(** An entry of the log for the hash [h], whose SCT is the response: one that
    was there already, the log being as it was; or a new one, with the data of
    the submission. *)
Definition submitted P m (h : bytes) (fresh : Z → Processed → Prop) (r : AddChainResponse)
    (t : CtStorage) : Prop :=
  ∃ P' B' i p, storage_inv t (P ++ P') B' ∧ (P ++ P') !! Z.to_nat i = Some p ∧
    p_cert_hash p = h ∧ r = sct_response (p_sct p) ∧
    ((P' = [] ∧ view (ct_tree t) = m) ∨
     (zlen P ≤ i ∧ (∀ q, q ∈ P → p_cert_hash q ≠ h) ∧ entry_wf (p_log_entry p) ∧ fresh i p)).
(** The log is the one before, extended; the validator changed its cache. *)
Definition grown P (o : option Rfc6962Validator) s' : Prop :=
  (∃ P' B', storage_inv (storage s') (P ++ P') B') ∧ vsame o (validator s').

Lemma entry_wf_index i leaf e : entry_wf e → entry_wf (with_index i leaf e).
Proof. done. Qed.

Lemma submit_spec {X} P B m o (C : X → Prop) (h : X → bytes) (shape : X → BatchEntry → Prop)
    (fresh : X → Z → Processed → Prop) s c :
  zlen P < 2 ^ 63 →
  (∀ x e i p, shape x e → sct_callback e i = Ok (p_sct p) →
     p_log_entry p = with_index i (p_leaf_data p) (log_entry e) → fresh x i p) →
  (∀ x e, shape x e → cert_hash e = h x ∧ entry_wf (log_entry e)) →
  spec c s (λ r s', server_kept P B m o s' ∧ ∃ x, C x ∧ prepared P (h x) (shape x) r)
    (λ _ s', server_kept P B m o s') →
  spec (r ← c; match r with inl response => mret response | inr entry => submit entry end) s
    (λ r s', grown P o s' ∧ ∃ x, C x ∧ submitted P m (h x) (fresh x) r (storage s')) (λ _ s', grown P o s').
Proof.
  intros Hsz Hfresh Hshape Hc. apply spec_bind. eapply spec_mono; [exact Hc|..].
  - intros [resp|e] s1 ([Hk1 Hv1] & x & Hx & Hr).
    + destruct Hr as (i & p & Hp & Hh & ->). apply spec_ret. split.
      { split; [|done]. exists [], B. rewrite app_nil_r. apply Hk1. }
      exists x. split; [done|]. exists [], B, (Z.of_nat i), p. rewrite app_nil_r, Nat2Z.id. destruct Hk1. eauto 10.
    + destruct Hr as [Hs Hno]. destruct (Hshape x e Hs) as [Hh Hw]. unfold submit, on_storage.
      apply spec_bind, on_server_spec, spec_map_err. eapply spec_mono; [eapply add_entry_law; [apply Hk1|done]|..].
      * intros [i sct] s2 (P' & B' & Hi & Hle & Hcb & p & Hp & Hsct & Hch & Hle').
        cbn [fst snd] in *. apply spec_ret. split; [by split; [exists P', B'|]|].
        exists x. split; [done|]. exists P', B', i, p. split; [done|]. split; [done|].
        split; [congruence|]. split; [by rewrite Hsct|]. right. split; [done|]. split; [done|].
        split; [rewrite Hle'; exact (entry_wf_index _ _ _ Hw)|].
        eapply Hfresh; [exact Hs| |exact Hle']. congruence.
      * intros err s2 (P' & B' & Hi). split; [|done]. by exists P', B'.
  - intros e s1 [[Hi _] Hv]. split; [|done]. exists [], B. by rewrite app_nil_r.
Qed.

=====

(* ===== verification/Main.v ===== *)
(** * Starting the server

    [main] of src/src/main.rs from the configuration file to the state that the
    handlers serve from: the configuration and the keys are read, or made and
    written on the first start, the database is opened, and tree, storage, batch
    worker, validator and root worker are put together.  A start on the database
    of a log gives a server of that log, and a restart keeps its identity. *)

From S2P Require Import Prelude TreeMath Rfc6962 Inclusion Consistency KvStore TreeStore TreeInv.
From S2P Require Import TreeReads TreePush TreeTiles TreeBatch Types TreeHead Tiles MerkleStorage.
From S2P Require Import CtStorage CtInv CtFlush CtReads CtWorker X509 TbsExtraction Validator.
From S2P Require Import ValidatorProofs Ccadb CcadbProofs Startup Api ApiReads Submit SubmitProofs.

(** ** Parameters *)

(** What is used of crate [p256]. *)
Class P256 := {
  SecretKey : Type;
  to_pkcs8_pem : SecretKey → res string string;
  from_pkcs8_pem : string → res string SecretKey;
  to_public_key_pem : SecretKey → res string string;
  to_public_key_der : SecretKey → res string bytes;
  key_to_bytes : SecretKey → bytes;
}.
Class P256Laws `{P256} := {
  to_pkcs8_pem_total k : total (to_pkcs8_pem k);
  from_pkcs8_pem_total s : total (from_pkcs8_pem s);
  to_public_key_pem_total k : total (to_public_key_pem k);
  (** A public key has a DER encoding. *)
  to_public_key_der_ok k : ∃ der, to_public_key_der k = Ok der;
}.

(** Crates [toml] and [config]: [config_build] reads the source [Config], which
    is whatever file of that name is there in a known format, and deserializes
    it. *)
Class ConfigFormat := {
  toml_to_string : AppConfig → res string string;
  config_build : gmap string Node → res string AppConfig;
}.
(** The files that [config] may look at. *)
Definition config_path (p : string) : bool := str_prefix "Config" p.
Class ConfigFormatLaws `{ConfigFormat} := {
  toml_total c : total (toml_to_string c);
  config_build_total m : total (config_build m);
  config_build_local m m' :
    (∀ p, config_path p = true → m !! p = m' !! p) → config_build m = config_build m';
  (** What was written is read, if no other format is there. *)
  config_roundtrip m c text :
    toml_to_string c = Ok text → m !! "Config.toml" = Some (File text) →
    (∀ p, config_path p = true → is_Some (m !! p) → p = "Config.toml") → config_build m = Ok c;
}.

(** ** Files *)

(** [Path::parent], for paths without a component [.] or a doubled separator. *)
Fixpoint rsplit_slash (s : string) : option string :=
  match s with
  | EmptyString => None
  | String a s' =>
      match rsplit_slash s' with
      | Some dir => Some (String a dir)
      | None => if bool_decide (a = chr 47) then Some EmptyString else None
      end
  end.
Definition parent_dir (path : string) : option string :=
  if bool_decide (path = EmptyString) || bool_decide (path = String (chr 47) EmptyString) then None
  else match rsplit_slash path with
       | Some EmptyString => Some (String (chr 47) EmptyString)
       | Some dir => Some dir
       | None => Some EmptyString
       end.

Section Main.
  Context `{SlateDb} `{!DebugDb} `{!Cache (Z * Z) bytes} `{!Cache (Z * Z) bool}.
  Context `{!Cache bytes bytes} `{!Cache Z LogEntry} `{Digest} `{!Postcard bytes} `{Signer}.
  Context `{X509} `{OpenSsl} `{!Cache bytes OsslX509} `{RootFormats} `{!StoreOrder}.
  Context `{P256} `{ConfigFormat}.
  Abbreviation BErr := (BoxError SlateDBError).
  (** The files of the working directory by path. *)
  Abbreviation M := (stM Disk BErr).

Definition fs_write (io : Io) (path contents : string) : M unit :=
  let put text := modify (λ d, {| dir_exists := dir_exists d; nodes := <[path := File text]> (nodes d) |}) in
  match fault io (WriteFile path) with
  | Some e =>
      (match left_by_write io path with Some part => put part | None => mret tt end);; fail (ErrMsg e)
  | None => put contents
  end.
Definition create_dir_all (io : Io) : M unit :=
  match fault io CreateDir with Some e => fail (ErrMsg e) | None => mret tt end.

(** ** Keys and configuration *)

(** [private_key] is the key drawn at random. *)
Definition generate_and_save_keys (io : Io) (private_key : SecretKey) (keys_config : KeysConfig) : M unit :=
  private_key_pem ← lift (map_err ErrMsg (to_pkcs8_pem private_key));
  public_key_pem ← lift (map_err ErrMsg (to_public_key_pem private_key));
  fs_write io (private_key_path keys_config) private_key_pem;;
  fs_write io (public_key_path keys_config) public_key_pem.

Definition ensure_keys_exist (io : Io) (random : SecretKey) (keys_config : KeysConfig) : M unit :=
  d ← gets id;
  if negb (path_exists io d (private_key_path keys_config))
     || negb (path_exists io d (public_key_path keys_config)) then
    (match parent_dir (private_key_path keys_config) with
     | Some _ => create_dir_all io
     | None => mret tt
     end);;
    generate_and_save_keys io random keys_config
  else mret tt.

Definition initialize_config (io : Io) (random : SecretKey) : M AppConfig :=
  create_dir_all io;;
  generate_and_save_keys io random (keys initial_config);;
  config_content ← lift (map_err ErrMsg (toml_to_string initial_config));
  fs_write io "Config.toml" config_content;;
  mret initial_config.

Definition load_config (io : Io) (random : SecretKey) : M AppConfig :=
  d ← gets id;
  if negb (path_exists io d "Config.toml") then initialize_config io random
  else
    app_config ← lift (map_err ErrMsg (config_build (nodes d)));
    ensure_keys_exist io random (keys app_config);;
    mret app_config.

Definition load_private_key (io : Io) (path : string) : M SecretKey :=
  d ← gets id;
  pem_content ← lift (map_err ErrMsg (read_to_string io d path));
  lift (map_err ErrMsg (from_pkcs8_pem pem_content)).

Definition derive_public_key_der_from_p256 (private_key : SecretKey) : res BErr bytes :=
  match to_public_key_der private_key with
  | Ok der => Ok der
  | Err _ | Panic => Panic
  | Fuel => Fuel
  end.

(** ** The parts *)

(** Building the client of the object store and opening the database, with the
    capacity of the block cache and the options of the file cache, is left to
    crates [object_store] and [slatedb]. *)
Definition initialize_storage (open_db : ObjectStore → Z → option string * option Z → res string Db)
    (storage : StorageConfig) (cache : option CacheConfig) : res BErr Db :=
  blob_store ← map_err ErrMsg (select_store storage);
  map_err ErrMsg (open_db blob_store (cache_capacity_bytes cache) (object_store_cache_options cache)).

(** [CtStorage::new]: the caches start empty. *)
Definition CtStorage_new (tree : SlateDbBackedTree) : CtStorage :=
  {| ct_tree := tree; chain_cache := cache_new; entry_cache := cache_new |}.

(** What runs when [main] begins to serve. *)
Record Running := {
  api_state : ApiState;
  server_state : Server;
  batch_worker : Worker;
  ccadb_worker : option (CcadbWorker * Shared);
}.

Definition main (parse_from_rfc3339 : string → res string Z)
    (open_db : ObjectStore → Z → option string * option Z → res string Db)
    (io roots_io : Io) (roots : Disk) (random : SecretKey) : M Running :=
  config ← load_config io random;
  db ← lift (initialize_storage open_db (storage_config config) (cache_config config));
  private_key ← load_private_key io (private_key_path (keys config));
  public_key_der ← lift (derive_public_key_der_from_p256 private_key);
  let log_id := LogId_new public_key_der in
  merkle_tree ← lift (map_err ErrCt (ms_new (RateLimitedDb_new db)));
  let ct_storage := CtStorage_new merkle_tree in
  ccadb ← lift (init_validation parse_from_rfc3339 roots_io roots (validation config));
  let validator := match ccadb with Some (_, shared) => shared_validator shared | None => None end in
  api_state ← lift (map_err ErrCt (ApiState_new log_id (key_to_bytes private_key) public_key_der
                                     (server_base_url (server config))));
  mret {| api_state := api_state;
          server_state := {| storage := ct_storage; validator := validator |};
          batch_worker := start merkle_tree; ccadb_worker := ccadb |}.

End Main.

=====

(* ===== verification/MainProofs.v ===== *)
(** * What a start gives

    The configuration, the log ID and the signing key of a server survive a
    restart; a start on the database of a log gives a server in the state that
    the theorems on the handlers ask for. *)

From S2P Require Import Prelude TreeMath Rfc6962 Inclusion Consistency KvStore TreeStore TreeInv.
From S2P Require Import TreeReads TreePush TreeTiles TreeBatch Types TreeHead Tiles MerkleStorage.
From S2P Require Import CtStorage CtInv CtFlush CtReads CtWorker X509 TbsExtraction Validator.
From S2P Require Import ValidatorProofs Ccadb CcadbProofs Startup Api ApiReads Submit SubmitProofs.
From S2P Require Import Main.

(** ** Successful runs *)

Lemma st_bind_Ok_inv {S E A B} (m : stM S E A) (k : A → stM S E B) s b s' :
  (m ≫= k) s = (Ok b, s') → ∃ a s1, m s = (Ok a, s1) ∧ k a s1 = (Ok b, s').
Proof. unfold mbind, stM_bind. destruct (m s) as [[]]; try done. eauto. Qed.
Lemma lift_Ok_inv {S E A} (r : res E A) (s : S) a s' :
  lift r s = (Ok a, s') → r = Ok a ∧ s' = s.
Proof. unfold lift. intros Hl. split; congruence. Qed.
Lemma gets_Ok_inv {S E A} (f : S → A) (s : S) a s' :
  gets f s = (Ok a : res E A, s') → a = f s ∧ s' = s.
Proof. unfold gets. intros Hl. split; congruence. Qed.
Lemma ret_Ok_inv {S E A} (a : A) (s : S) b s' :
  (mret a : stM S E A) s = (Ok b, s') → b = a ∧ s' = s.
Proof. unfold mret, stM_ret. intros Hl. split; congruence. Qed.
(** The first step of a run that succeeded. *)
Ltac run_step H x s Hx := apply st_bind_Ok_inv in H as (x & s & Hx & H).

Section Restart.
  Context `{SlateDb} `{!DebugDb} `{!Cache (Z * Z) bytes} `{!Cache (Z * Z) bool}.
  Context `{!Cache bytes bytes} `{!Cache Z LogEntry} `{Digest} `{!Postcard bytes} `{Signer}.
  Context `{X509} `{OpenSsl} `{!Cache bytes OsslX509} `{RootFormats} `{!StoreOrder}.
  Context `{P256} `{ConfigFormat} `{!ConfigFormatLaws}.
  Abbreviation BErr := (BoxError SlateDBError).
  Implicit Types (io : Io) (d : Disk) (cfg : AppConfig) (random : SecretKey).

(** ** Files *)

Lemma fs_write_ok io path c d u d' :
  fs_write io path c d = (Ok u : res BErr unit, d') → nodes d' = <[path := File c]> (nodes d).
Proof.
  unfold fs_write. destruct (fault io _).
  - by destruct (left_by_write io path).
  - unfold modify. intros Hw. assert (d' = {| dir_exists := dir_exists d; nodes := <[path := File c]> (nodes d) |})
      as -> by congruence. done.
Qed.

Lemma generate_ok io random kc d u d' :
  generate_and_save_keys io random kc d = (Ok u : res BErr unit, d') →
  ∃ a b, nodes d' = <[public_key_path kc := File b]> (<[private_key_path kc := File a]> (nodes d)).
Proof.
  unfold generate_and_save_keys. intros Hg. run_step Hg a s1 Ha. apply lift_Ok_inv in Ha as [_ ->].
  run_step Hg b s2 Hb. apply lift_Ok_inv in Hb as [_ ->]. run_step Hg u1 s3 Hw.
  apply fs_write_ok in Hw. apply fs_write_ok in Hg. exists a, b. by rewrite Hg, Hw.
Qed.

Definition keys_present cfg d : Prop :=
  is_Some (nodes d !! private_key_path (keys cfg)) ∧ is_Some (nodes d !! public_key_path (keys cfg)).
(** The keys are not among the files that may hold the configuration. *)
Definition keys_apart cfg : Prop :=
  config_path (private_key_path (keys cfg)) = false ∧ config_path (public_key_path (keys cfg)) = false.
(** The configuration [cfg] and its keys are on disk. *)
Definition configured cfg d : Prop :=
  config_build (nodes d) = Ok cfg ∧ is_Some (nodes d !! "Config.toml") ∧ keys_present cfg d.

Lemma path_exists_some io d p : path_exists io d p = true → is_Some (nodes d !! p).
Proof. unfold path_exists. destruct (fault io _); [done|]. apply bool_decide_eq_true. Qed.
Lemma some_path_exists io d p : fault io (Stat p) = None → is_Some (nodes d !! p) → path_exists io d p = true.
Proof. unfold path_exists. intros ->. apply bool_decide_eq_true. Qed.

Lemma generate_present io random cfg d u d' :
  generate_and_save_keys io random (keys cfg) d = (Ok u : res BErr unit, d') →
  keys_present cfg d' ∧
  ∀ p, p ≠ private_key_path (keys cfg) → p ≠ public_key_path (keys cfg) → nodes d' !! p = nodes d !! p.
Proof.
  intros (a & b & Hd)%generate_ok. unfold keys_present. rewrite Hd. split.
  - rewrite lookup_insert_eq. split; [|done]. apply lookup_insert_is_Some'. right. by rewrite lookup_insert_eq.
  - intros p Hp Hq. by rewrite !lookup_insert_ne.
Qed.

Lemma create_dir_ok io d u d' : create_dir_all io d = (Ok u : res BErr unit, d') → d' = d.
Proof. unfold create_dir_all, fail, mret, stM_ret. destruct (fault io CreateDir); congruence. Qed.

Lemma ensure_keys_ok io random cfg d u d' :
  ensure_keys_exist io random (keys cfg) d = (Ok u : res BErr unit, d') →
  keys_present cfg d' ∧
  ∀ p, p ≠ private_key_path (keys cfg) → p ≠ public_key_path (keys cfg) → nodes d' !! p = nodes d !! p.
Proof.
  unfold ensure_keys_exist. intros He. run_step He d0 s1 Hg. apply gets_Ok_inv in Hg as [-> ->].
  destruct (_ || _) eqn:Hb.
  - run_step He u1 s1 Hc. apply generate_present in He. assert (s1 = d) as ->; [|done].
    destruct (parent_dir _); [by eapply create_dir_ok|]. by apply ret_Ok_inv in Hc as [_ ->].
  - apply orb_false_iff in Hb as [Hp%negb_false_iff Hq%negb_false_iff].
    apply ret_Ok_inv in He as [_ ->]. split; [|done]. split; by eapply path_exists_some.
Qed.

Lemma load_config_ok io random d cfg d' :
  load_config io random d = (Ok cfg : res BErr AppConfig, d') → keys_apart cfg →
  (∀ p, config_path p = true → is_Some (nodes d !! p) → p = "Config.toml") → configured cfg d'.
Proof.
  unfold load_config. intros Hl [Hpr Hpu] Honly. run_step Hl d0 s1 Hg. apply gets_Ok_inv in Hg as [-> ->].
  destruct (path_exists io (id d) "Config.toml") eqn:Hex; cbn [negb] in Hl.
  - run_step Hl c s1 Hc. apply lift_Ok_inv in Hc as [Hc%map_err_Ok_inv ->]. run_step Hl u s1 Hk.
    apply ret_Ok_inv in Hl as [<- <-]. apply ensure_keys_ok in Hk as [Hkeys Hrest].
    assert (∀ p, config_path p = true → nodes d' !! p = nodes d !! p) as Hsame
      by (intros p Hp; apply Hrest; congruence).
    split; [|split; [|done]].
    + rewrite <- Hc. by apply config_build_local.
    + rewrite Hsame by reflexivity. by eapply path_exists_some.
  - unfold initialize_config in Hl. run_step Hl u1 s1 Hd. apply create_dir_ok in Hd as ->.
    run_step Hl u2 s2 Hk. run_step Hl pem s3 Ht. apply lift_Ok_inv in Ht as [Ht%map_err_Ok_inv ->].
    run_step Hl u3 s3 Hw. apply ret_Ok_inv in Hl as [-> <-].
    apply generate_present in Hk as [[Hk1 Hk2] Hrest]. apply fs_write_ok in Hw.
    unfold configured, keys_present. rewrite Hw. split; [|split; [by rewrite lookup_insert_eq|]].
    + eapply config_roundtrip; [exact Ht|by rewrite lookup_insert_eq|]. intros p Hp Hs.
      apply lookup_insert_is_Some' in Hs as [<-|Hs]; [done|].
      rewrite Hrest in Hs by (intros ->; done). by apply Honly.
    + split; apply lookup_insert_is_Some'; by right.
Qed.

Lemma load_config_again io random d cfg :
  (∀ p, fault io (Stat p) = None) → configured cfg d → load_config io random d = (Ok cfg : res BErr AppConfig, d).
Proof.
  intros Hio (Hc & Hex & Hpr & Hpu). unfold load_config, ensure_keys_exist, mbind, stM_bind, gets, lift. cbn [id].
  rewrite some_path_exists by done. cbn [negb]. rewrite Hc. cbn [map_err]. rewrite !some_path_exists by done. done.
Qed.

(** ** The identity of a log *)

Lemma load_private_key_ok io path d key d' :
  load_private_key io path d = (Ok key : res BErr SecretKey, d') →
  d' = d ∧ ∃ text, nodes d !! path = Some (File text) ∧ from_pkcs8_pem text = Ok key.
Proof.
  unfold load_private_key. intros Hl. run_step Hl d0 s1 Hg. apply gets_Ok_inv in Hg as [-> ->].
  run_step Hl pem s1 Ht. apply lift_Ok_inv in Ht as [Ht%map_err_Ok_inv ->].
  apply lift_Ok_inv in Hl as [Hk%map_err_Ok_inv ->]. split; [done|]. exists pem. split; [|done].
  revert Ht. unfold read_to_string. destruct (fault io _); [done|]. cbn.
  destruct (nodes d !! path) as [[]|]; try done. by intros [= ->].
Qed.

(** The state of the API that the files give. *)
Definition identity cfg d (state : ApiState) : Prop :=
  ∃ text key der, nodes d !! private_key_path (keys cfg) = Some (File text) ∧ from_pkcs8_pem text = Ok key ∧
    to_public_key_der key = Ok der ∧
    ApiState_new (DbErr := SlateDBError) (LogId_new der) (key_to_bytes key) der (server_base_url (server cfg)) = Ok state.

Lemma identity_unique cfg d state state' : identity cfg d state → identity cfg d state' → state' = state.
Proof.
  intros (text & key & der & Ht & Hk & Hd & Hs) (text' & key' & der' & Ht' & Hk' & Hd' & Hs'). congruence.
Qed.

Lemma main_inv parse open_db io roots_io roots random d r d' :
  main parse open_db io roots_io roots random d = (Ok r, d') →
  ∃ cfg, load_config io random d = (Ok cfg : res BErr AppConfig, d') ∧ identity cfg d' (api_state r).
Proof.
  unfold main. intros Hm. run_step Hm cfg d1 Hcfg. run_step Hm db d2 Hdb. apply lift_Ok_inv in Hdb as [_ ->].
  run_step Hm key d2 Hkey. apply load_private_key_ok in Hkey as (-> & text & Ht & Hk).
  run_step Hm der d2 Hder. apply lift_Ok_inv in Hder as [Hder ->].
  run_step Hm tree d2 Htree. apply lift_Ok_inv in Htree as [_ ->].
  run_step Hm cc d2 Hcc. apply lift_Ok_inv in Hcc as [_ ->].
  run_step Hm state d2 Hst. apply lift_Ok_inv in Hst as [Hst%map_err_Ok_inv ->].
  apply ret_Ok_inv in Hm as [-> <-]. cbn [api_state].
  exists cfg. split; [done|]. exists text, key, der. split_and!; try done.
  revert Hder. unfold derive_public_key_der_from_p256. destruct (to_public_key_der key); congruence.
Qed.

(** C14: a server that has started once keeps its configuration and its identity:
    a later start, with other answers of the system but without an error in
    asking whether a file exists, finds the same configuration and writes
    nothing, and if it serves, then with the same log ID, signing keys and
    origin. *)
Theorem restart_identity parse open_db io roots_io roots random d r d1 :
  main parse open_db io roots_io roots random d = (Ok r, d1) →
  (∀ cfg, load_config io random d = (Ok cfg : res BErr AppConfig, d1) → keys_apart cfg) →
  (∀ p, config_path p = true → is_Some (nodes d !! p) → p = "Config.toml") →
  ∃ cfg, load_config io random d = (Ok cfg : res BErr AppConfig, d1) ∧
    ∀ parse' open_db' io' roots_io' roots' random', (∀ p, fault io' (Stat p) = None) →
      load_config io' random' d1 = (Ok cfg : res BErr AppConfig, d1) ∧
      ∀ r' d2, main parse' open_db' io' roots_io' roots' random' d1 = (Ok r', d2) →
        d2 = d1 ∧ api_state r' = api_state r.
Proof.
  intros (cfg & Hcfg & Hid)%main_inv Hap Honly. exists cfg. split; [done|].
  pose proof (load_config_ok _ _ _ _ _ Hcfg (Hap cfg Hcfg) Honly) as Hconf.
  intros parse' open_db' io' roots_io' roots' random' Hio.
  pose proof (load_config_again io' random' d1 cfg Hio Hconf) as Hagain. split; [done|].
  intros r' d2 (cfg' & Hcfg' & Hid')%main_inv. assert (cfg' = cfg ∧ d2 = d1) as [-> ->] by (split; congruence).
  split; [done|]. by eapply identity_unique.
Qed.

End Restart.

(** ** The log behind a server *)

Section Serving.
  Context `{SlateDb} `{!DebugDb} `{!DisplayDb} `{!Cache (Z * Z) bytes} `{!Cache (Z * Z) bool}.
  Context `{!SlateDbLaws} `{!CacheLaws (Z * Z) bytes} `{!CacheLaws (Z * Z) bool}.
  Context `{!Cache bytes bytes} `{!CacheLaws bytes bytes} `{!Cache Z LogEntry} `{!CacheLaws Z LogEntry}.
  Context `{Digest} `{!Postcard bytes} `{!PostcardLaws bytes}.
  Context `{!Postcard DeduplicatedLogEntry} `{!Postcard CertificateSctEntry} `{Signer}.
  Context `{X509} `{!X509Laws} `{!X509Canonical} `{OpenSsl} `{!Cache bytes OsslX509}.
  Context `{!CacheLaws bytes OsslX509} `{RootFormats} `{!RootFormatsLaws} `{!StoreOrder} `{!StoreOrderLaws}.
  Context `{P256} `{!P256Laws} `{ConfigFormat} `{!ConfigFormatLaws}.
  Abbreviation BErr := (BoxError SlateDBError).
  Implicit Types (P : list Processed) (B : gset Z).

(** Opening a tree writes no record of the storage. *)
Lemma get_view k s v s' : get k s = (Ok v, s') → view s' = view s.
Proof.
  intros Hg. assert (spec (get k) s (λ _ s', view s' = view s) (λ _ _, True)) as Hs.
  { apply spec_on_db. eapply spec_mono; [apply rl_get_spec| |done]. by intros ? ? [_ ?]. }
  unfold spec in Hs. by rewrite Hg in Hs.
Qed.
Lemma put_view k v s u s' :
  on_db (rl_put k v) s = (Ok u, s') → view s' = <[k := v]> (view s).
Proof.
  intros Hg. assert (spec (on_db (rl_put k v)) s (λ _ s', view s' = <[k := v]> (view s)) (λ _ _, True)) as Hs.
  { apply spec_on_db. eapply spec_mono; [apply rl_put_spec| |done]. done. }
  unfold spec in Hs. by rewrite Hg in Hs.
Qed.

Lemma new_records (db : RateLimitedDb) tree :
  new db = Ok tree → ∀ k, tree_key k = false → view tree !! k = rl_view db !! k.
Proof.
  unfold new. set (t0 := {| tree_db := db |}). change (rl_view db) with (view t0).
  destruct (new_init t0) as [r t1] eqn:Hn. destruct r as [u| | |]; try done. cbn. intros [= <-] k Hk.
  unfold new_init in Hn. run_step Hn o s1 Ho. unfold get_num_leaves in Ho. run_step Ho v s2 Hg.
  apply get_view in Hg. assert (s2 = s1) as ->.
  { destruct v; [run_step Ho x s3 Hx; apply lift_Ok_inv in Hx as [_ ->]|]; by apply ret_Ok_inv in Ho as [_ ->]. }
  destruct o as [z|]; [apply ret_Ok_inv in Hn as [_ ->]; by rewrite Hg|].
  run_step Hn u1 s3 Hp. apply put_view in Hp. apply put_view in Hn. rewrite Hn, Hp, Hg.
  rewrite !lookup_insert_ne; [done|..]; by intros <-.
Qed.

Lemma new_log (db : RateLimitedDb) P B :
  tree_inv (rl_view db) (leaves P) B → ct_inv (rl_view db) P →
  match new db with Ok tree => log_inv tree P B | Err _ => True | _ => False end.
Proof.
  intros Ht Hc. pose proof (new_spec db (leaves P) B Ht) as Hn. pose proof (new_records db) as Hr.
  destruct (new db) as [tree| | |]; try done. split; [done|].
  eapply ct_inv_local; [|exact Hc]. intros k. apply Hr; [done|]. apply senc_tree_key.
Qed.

=====

Copy every line of the material above in which the string "Hrest" can be found.

    apply ret_Ok_inv in Hl as [<- <-]. apply ensure_keys_ok in Hk as [Hkeys Hrest].
      by (intros p Hp; apply Hrest; congruence).
    apply generate_present in Hk as [[Hk1 Hk2] Hrest]. apply fs_write_ok in Hw.
      rewrite Hrest in Hs by (intros ->; done). by apply Honly.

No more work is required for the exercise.